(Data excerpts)
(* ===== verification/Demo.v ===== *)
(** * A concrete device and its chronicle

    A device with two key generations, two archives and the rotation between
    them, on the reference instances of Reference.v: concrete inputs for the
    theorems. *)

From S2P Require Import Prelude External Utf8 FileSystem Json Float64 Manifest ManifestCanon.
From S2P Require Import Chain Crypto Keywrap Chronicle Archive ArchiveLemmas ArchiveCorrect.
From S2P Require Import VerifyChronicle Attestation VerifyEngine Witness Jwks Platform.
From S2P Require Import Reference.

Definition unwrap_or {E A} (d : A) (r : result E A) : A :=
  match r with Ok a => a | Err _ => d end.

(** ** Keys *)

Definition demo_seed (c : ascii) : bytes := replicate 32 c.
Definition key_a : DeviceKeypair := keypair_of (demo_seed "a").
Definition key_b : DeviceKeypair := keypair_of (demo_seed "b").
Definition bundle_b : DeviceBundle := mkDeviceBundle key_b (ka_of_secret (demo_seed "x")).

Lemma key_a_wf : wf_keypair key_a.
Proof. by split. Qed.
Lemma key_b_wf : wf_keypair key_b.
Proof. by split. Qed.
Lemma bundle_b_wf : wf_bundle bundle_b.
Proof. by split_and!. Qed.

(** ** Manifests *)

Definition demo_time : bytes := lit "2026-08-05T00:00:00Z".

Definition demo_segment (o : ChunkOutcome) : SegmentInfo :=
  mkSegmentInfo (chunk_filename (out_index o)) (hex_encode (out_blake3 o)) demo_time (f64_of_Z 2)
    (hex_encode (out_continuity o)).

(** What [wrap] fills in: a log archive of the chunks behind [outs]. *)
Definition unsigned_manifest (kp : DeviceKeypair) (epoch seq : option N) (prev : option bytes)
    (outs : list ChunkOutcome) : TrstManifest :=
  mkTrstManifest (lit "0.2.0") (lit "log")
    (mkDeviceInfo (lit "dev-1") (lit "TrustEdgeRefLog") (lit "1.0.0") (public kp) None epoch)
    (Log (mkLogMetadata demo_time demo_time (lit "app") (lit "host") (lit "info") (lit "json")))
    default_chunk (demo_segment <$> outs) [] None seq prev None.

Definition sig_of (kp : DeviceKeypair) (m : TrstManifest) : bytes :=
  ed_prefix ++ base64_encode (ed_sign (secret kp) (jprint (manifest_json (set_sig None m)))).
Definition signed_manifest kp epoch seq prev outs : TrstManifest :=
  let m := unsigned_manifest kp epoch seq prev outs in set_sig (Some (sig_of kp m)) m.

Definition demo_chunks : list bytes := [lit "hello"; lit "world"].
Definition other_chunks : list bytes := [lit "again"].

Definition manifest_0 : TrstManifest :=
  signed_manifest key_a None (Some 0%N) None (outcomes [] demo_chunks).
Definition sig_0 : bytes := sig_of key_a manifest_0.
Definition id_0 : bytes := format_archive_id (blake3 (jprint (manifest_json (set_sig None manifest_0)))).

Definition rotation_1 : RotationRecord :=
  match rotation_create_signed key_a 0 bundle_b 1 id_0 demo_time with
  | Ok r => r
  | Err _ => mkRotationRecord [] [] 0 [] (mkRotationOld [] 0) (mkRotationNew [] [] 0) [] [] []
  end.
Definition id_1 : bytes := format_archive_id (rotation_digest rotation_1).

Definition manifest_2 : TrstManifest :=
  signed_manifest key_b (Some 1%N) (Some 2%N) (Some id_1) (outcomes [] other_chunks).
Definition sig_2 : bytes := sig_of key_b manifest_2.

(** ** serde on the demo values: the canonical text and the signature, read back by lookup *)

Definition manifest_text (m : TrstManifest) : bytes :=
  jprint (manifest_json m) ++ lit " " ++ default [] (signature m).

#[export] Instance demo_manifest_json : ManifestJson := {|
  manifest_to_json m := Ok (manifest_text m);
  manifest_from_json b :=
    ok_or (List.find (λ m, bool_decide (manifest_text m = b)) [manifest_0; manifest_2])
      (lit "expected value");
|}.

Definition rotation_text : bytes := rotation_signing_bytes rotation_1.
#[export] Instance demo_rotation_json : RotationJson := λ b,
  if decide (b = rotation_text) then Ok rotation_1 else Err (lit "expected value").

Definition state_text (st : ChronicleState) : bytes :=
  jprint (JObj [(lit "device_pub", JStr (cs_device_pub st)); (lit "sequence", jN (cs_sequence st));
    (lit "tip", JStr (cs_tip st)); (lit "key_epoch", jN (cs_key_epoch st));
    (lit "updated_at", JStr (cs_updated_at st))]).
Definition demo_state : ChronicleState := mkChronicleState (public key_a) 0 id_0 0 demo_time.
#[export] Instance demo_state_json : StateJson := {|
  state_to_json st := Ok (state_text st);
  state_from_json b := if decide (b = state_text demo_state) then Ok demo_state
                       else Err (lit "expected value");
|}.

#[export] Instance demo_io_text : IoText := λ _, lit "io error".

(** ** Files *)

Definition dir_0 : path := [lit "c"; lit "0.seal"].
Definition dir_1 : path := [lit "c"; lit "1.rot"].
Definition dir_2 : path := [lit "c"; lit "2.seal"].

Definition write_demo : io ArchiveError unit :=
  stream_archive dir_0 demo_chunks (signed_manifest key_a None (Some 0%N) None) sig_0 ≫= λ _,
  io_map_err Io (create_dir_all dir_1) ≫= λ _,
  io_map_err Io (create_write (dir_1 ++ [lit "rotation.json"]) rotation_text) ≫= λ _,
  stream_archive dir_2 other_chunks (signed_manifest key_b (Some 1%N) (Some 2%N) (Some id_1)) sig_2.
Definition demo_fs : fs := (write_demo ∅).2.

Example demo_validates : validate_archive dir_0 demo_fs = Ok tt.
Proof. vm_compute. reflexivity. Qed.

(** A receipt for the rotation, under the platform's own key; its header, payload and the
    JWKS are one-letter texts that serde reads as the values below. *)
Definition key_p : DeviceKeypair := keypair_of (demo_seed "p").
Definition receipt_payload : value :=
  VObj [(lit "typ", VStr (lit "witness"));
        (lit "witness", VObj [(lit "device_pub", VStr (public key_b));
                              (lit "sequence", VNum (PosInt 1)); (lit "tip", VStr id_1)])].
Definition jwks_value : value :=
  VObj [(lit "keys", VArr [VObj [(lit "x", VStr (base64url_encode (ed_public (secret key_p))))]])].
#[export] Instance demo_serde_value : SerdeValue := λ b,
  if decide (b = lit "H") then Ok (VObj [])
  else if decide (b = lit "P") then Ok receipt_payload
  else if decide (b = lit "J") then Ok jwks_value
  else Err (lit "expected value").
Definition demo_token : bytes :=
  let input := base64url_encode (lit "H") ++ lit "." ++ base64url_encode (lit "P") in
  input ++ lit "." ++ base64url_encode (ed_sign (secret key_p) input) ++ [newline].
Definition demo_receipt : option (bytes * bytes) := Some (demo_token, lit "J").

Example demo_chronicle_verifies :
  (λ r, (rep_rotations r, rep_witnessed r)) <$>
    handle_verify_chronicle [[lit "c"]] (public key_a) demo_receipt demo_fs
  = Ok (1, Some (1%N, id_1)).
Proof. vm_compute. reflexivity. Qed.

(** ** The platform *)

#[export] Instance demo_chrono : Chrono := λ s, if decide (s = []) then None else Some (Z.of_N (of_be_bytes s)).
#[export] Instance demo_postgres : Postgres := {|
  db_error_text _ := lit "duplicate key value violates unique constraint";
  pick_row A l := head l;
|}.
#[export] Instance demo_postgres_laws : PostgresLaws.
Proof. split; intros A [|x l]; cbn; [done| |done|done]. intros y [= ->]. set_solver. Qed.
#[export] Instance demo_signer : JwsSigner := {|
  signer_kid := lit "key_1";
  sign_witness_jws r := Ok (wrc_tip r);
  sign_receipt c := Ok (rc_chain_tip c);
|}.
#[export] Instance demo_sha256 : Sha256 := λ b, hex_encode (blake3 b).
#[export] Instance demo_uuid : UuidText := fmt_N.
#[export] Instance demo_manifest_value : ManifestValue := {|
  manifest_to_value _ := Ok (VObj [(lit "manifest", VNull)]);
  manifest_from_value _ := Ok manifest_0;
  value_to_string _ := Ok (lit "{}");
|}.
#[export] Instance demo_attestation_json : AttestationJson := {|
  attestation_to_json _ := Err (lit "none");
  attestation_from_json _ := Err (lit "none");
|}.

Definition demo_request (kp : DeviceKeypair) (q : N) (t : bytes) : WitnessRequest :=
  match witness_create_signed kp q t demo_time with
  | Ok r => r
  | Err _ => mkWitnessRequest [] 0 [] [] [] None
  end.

* * *

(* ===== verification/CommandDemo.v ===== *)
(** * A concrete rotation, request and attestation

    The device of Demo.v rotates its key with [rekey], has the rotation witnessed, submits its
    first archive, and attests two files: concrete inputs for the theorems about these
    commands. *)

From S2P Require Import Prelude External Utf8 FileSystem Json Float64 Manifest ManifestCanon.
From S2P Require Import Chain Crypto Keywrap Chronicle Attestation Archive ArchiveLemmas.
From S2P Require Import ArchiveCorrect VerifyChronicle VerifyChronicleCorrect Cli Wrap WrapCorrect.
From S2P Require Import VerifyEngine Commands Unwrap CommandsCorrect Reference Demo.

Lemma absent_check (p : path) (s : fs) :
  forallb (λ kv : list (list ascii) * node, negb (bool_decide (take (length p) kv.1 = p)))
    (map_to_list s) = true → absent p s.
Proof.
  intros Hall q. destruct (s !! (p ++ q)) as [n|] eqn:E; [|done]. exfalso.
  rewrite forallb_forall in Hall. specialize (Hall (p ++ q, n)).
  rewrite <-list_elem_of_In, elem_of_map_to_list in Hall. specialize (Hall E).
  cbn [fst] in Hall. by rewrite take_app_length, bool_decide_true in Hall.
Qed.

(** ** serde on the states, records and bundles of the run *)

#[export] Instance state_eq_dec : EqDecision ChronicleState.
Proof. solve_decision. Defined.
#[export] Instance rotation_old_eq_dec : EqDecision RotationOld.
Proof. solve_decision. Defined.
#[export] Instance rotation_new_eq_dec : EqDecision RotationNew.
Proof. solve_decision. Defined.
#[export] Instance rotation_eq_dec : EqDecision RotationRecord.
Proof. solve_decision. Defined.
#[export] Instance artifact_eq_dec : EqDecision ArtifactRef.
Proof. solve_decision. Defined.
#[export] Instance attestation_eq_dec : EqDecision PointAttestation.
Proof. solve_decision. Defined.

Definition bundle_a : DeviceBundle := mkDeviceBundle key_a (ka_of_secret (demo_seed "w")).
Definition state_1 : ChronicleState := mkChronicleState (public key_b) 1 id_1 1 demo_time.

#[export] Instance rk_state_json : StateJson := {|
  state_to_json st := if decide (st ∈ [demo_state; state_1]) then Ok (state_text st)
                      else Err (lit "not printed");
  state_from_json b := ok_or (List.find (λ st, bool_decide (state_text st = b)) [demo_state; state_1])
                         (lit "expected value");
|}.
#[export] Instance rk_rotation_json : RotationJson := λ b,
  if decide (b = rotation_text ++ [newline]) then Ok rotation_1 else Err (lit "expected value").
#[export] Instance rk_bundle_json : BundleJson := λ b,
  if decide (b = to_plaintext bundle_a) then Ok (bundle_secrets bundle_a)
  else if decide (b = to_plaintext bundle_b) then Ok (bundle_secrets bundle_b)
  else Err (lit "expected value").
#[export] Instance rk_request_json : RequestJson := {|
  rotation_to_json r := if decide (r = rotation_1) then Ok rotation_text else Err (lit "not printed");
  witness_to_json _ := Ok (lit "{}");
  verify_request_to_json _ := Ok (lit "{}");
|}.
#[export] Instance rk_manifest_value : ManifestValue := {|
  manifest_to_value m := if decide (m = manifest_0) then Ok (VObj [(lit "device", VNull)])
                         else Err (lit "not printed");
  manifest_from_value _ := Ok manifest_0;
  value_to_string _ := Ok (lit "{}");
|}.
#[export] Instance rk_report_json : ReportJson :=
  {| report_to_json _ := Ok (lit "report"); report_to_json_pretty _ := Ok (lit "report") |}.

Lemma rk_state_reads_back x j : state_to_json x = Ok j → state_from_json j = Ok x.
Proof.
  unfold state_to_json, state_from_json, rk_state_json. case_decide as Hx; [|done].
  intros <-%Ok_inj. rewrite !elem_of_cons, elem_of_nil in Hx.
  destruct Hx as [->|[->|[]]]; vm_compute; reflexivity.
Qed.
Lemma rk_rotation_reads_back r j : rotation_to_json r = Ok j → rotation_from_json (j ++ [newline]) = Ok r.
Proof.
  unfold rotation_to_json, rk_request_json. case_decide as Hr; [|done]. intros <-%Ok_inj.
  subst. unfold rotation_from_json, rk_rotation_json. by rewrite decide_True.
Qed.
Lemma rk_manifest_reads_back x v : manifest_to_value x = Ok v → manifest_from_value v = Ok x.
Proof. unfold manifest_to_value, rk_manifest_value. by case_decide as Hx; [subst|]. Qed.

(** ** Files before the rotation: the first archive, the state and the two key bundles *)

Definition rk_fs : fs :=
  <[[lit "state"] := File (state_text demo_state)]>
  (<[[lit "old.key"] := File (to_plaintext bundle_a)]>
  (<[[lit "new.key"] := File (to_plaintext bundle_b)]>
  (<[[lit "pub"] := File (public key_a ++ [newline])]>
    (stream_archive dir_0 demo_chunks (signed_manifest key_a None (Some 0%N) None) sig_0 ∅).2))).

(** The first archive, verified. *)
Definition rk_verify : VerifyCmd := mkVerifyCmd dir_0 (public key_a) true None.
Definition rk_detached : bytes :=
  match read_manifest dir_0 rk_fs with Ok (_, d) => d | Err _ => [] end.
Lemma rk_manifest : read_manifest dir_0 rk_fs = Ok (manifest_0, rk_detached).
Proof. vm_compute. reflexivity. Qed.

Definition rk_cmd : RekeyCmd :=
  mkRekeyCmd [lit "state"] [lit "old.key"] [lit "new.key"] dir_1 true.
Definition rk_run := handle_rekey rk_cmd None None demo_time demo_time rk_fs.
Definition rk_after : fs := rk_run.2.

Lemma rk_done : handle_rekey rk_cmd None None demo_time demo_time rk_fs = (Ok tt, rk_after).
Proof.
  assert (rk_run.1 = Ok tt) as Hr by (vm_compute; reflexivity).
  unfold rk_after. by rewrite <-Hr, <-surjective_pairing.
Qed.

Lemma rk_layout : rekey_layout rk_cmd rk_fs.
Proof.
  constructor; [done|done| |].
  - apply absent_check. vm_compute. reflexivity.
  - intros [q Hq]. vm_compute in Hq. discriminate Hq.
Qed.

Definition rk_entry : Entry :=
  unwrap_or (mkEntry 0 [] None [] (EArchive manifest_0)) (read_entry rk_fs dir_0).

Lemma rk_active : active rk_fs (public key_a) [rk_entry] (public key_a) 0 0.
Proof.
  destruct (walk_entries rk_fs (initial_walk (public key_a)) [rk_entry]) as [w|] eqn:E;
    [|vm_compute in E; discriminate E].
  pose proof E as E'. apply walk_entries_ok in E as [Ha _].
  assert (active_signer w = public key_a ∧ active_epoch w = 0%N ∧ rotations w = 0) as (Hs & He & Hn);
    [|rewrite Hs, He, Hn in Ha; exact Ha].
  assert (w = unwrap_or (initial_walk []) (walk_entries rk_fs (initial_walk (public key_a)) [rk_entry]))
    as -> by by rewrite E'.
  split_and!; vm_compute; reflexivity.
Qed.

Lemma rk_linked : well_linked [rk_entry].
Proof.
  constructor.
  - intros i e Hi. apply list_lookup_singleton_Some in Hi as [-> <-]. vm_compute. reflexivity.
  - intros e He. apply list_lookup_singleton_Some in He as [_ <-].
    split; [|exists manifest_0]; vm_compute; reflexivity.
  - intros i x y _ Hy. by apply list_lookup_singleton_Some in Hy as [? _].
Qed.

» **What this task involves**
When you reach the line containing "Definition id_1 : bytes" in the data above, start copying exactly, and stop after the line containing "Definition dir_0 : path".

» **Answer to the problem**
Definition id_1 : bytes := format_archive_id (rotation_digest rotation_1).

Definition manifest_2 : TrstManifest :=
  signed_manifest key_b (Some 1%N) (Some 2%N) (Some id_1) (outcomes [] other_chunks).
Definition sig_2 : bytes := sig_of key_b manifest_2.

(** ** serde on the demo values: the canonical text and the signature, read back by lookup *)

Definition manifest_text (m : TrstManifest) : bytes :=
  jprint (manifest_json m) ++ lit " " ++ default [] (signature m).

#[export] Instance demo_manifest_json : ManifestJson := {|
  manifest_to_json m := Ok (manifest_text m);
  manifest_from_json b :=
    ok_or (List.find (λ m, bool_decide (manifest_text m = b)) [manifest_0; manifest_2])
      (lit "expected value");
|}.

Definition rotation_text : bytes := rotation_signing_bytes rotation_1.
#[export] Instance demo_rotation_json : RotationJson := λ b,
  if decide (b = rotation_text) then Ok rotation_1 else Err (lit "expected value").

Definition state_text (st : ChronicleState) : bytes :=
  jprint (JObj [(lit "device_pub", JStr (cs_device_pub st)); (lit "sequence", jN (cs_sequence st));
    (lit "tip", JStr (cs_tip st)); (lit "key_epoch", jN (cs_key_epoch st));
    (lit "updated_at", JStr (cs_updated_at st))]).
Definition demo_state : ChronicleState := mkChronicleState (public key_a) 0 id_0 0 demo_time.
#[export] Instance demo_state_json : StateJson := {|
  state_to_json st := Ok (state_text st);
  state_from_json b := if decide (b = state_text demo_state) then Ok demo_state
                       else Err (lit "expected value");
|}.

#[export] Instance demo_io_text : IoText := λ _, lit "io error".

(** ** Files *)

Definition dir_0 : path := [lit "c"; lit "0.seal"].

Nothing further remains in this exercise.